Oral AEZS-130 Explored as Safer Growth Hormone Deficiency Diagnostic Test

The diagnosis of Adult Growth Hormone Deficiency (AGHD) relies on laboratory tests, with the insulin tolerance test (ITT) and growth hormone releasing hormone (GHRH) combined with L-arginine (L-ARG) considered gold standards. However, these existing diagnostic methods are often intrusive (requiring intravenous administration) or associated with unpleasant side effects for patients. This study specifically aimed to evaluate if an orally available compound, AEZS-130, could serve as a safe and effective alternative or complement to current AGHD diagnostic tests.

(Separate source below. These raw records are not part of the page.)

(** Pattern syntax.  [Cls p] is one character of a class (a literal is a
    singleton class), [Star] is the greedy [*], [WordB] is [\b] and
    [Group] is a capturing group (the sources use at most one per
    pattern). *)
Inductive regex : Type :=
| Eps
| Cls (p : ascii -> bool)
| Cat (a b : regex)
| Alt (a b : regex)
| Star (a : regex)
| WordB
| Group (a : regex).

Definition Plus (a : regex) : regex := Cat a (Star a).
Definition Opt (a : regex) : regex := Alt a Eps.
Definition cat (l : list regex) : regex := fold_right Cat Eps l.
Fixpoint Rep (n : nat) (a : regex) : regex :=
  match n with 0 => Eps | S n' => Cat a (Rep n' a) end.
(** [a{lo,lo+extra}], greedy. *)
Fixpoint RepUpTo (extra : nat) (a : regex) : regex :=
  match extra with 0 => Eps | S n' => Opt (Cat a (RepUpTo n' a)) end.

Definition chr (c : ascii) : regex := Cls (Ascii.eqb c).
(** A literal character under [re.IGNORECASE]. *)
Definition chr_i (c : ascii) : regex :=
  Cls (fun x => Ascii.eqb (Char.lower x) (Char.lower c)).
Definition lit (s : str) : regex := cat (map chr s).
Definition lit_i (s : str) : regex := cat (map chr_i s).

Definition digit : regex := Cls Char.is_digit.
Definition space : regex := Cls Char.is_space.
Definition upper : regex := Cls Char.is_upper.
Definition lower : regex := Cls Char.is_lower.
Definition alpha : regex := Cls Char.is_alpha.

Fixpoint has_group (r : regex) : bool :=
  match r with
  | Group _ => true
  | Cat a b | Alt a b => has_group a || has_group b
  | Star a => has_group a
  | _ => false
  end.

Definition capture := option (nat * nat).

Section Subject.

Variable s : str.

Definition word_at (i : nat) : bool :=
  match nth_error s i with Some c => Char.is_word c | None => false end.

(** [\b] at offset [i]: exactly one of the characters before and at
    [i] is a word character. *)
Definition at_boundary (i : nat) : bool :=
  xorb (match i with 0 => false | S j => word_at j end) (word_at i).

(** Backtracking matcher.  [bt r i g k] tries to match [r] at offset
    [i] with capture [g] and hands the end offset to the continuation
    [k]; alternatives are tried in the order the [re] module tries
    them (left branch first, one more iteration before stopping), and
    the first success is the answer.  An iteration of [Star] has to
    consume a character, which bounds the iterations by the length of
    the subject. *)
Fixpoint bt {R : Type} (r : regex) (i : nat) (g : capture)
         (k : nat -> capture -> option R) : option R :=
  match r with
  | Eps => k i g
  | Cls p =>
      match nth_error s i with
      | Some c => if p c then k (S i) g else None
      | None => None
      end
  | Cat a b => bt a i g (fun j g' => bt b j g' k)
  | Alt a b =>
      match bt a i g k with
      | Some x => Some x
      | None => bt b i g k
      end
  | Star a =>
      (fix iter (fuel : nat) (i : nat) (g : capture) : option R :=
         match fuel with
         | 0 => k i g
         | S fuel' =>
             match bt a i g (fun j g' =>
                               if i <? j then iter fuel' j g' else None) with
             | Some x => Some x
             | None => k i g
             end
         end) (length s) i g
  | WordB => if at_boundary i then k i g else None
  | Group a => bt a i g (fun j _ => k j (Some (i, j)))
  end.

(** A match starting exactly at [i]: its end and its capture. *)
Definition match_at (r : regex) (i : nat) : option (nat * capture) :=
  bt r i None (fun j g => Some (j, g)).

(** Leftmost match at or after [i]. *)
Fixpoint scan (r : regex) (fuel i : nat) : option (nat * nat * capture) :=
  match match_at r i with
  | Some (j, g) => Some (i, j, g)
  | None =>
      match fuel with
      | 0 => None
      | S fuel' => scan r fuel' (S i)
      end
  end.

Definition slice (i j : nat) : str := firstn (j - i) (skipn i s).

(** What [findall] reports for one match: the group if the pattern has
    one (empty when it took no part), else the whole match. *)
Definition reported (r : regex) (i j : nat) (g : capture) : str :=
  if has_group r
  then match g with Some (a, b) => slice a b | None => [] end
  else slice i j.

Fixpoint findall_from (r : regex) (fuel i : nat) : list str :=
  match fuel with
  | 0 => []
  | S fuel' =>
      if length s <? i then []
      else match match_at r i with
           | Some (j, g) =>
               reported r i j g
                 :: findall_from r fuel' (if i <? j then j else S i)
           | None => findall_from r fuel' (S i)
           end
  end.

End Subject.

(** [re.search(r, s)] as a truth value. *)
Definition search (r : regex) (s : str) : bool :=
  match scan s r (length s) 0 with Some _ => true | None => false end.

(** [re.findall(r, s)]: the non-overlapping matches from left to right. *)
Definition findall (r : regex) (s : str) : list str :=
  findall_from s r (S (length s)) 0.

End Re.

(* ================================================================= *)
(** ** Exceptions *)

(** An instance of (a subclass of) Python's [Exception]. *)
Inductive exn : Type := Exception (what : string).

Inductive outcome (A : Type) : Type :=
| Ok (a : A)
| Raise (e : exn).
Arguments Ok {A} a.
Arguments Raise {A} e.

Definition bind {A B : Type} (m : outcome A) (f : A -> outcome B) : outcome B :=
  match m with
  | Ok a => f a
  | Raise e => Raise e
  end.

Notation "x <- m ;; k" := (bind m (fun x => k))
  (at level 61, m at next level, right associativity).

(** [try: body  except Exception as e: handler] *)
Definition try_except {A : Type} (body : outcome A) (handler : exn -> outcome A)
  : outcome A :=
  match body with
  | Ok a => Ok a
  | Raise e => handler e
  end.

(* ================================================================= *)
(** ** Stable descending sort: [l.sort(key=..., reverse=True)] *)

(** Python's [list.sort] is stable, also under [reverse=True]: items whose
    keys compare equal keep their relative order.  That fixes the result,
    which is computed here by insertion from the right: an item is put in
    front of the first item whose key is not greater than its own. *)
Section StableSort.

Context {A : Type} (key : A -> Z).

Fixpoint insert_desc (x : A) (l : list A) : list A :=
  match l with
  | [] => [x]
  | y :: l' => if (key x <? key y)%Z then y :: insert_desc x l' else x :: l
  end.

Definition sort_desc (l : list A) : list A := fold_right insert_desc [] l.

End StableSort.

(* ================================================================= *)
(** ** [summarizer.py]: class [LegalCaseSummarizer] *)

Module Summarizer.

Import Re.

Definition legal_keywords : list str := strs
  [ "held"; "directed"; "guidelines"; "ordered"; "ruled"; "decided";
    "concluded"; "determined"; "found"; "established"; "declared";
    "maintained"; "observed"; "noted"; "emphasized"; "highlighted";
    "clarified"; "interpreted"; "construed"; "applied"; "followed";
    "overruled"; "distinguished"; "approved"; "disapproved"; "rejected";
    "allowed"; "dismissed"; "quashed"; "set aside"; "remanded";
    "affirmed"; "reversed"; "modified"; "varied"; "substituted" ].

Definition court_keywords : list str := strs
  [ "supreme court"; "high court"; "district court"; "tribunal";
    "commission"; "authority"; "board"; "council" ].

Definition section_keywords : list str := strs
  [ "section"; "article"; "clause"; "sub-section"; "proviso";
    "schedule"; "act"; "code"; "regulation"; "rule" ].

(** [\(\d{4}\)\s+\d+\s+[A-Z]+\s+\d+] *)
Definition citation_re : regex :=
  cat [ chr "("; Rep 4 digit; chr ")"; Plus space; Plus digit; Plus space;
        Plus upper; Plus space; Plus digit ].

(** [\b(vs|versus|v\.)\b] with [re.IGNORECASE] *)
Definition versus_re : regex :=
  cat [ WordB;
        Group (Alt (lit_i "vs") (Alt (lit_i "versus") (lit_i "v.")));
        WordB ].

(** [Justice\s+[A-Z]] *)
Definition justice_re : regex := cat [ lit "Justice"; Plus space; upper ].

(** [\d{1,2}[-/]\d{1,2}[-/]\d{4}] *)
Definition dash_or_slash : regex :=
  Cls (fun c => Ascii.eqb c "-" || Ascii.eqb c "/").
Definition date_re : regex :=
  cat [ digit; RepUpTo 1 digit; dash_or_slash;
        digit; RepUpTo 1 digit; dash_or_slash; Rep 4 digit ].

(** [for keyword in kws: if keyword in sentence_lower: score += w] *)
Definition add_keywords (w : Z) (kws : list str) (sentence_lower : str)
           (score : Z) : Z :=
  fold_left (fun sc kw => if Str.contains kw sentence_lower
                          then (sc + w)%Z else sc) kws score.

Definition bonus (b : bool) (w : Z) (score : Z) : Z :=
  if b then (score + w)%Z else score.

(** The body of the scoring loop of [extract_key_sentences_regex], for
    one sentence. *)
Definition score (sentence : str) : Z :=
  let sentence_lower := Str.lower sentence in
  let sc := 0%Z in
  let sc := add_keywords 3 legal_keywords sentence_lower sc in
  let sc := add_keywords 2 court_keywords sentence_lower sc in
  let sc := add_keywords 2 section_keywords sentence_lower sc in
  let sc := bonus (search citation_re sentence) 3 sc in
  let sc := bonus (search versus_re sentence) 2 sc in
  let sc := bonus (search justice_re sentence) 2 sc in
  let sc := bonus (search date_re sentence) 1 sc in
  let sc := bonus (100 <? length sentence) 1 sc in
  sc.

(** [scored_sentences], after the [sort]. *)
Definition rank_sentences (sentences : list str) : list (str * Z) :=
  sort_desc snd (map (fun s => (s, score s)) sentences).

Definition extract_key_sentences_regex (text : str) (max_sentences : Z)
  : list str :=
  if negb (Str.truthy text) || (length (Str.strip text) <? 100) then []
  else
    let sentences := Segmenter.segment 20 text in
    let scored_sentences := rank_sentences sentences in
    map fst (py_slice_to max_sentences scored_sentences).

(** The three summarizer classes of [sumy]. *)
Inductive summarizer_class : Type := Lsa | LexRank | TextRank.

(** The calls into [sumy] and [nltk].  [init] is what [__init__] runs
    before it sets the keyword lists: [Stemmer(language)],
    [get_stop_words(language)] and the look-up of the [punkt] data with
    its download.  [from_string text] is
    [PlaintextParser.from_string(text, Tokenizer(self.language))];
    [summarize c doc n] builds the summarizer of class [c] on
    [self.stemmer], sets its stop words, calls it on [doc] with [n] and
    converts the chosen sentences with [str]. *)
Record SumyLib : Type := {
  init : outcome unit;
  document : Type;
  from_string : str -> outcome document;
  summarize : summarizer_class -> document -> Z -> outcome (list str)
}.

(** The [if method == ... elif ... else] chain. *)
Definition choose_summarizer (method : str) : summarizer_class :=
  if Str.eqb method "lsa" then Lsa
  else if Str.eqb method "lexrank" then LexRank
  else if Str.eqb method "textrank" then TextRank
  else Lsa.

Section WithSumy.

Variable L : SumyLib.

(** The [try] block of [extract_summary_sumy]. *)
Definition sumy_try (text : str) (max_sentences : Z) (method : str)
  : outcome (list str) :=
  if negb (Str.truthy text) || (length (Str.strip text) <? 200) then Ok []
  else
    doc <- from_string L text ;;
    summary_sentences <- summarize L (choose_summarizer method) doc max_sentences ;;
    Ok summary_sentences.

Definition extract_summary_sumy (text : str) (max_sentences : Z)
           (method : str) : outcome (list str) :=
  try_except (sumy_try text max_sentences method) (fun _ => Ok []).

(** [for sentence in new: if sentence not in all_sentences and
    len(all_sentences) < max_sentences: all_sentences.append(sentence)] *)
Definition add_new (max_sentences : Z) (all_sentences new : list str)
  : list str :=
  fold_left
    (fun all s =>
       if negb (Str.mem s all) && (Z.of_nat (length all) <? max_sentences)%Z
       then all ++ [s] else all)
    new all_sentences.

Definition hybrid_try (text : str) (max_sentences : Z)
  : outcome (list str) :=
  let regex_sentences := extract_key_sentences_regex text max_sentences in
  sumy_sentences <- extract_summary_sumy text max_sentences "lsa" ;;
  let all_sentences := add_new max_sentences [] regex_sentences in
  let all_sentences := add_new max_sentences all_sentences sumy_sentences in
  let all_sentences :=
    if (Z.of_nat (length all_sentences) <? max_sentences)%Z
    then add_new max_sentences all_sentences (Segmenter.segment 50 text)
    else all_sentences in
  Ok all_sentences.

Definition extract_hybrid_summary (text : str) (max_sentences : Z)
  : outcome (list str) :=
  try_except (hybrid_try text max_sentences) (fun _ => Ok []).

Definition is_empty {A : Type} (l : list A) : bool :=
  match l with [] => true | _ => false end.

(** [summary = ". ".join(...)] followed by
    [if not summary.endswith('.'): summary += '.'] *)
Definition join_with_period (summary_sentences : list str) : str :=
  let summary := Str.join ". " summary_sentences in
  if Str.endswith summary "." then summary else summary ++ ".".

Definition case_summary_try (case_text : str) (case_title : option str)
           (max_sentences : Z) : outcome str :=
  if negb (Str.truthy case_text) then Ok []
  else
    summary_sentences <- extract_hybrid_summary case_text max_sentences ;;
    let summary_sentences :=
      if is_empty summary_sentences
      then extract_key_sentences_regex case_text max_sentences
      else summary_sentences in
    let summary_sentences :=
      if is_empty summary_sentences
      then py_slice_to max_sentences (Segmenter.segment 30 case_text)
      else summary_sentences in
    let summary := join_with_period summary_sentences in
    Ok (match case_title with
        | Some t => if Str.truthy t then t ++ ": " ++ summary else summary
        | None => summary
        end).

The provided abstract from the NCT registry outlines the study's design and objectives but does not present specific results regarding the safety, efficacy, sensitivity, or specificity of AEZS-130. Therefore, we cannot report quantitative findings such as p-values, percentages, or fold-changes from this record. The study's primary goal was to determine if AEZS-130 could provide adequate sensitivity and specificity for diagnosing AGHD, while also demonstrating a favorable safety profile. The core finding, as per the study's objective, was to investigate if AEZS-130 could be a safe and effective oral alternative to existing intravenous GH stimulation tests. Without the full study results, it is impossible to state whether AEZS-130 achieved comparable or superior performance to the L-ARG+GHRH test in terms of GH stimulation or diagnostic accuracy.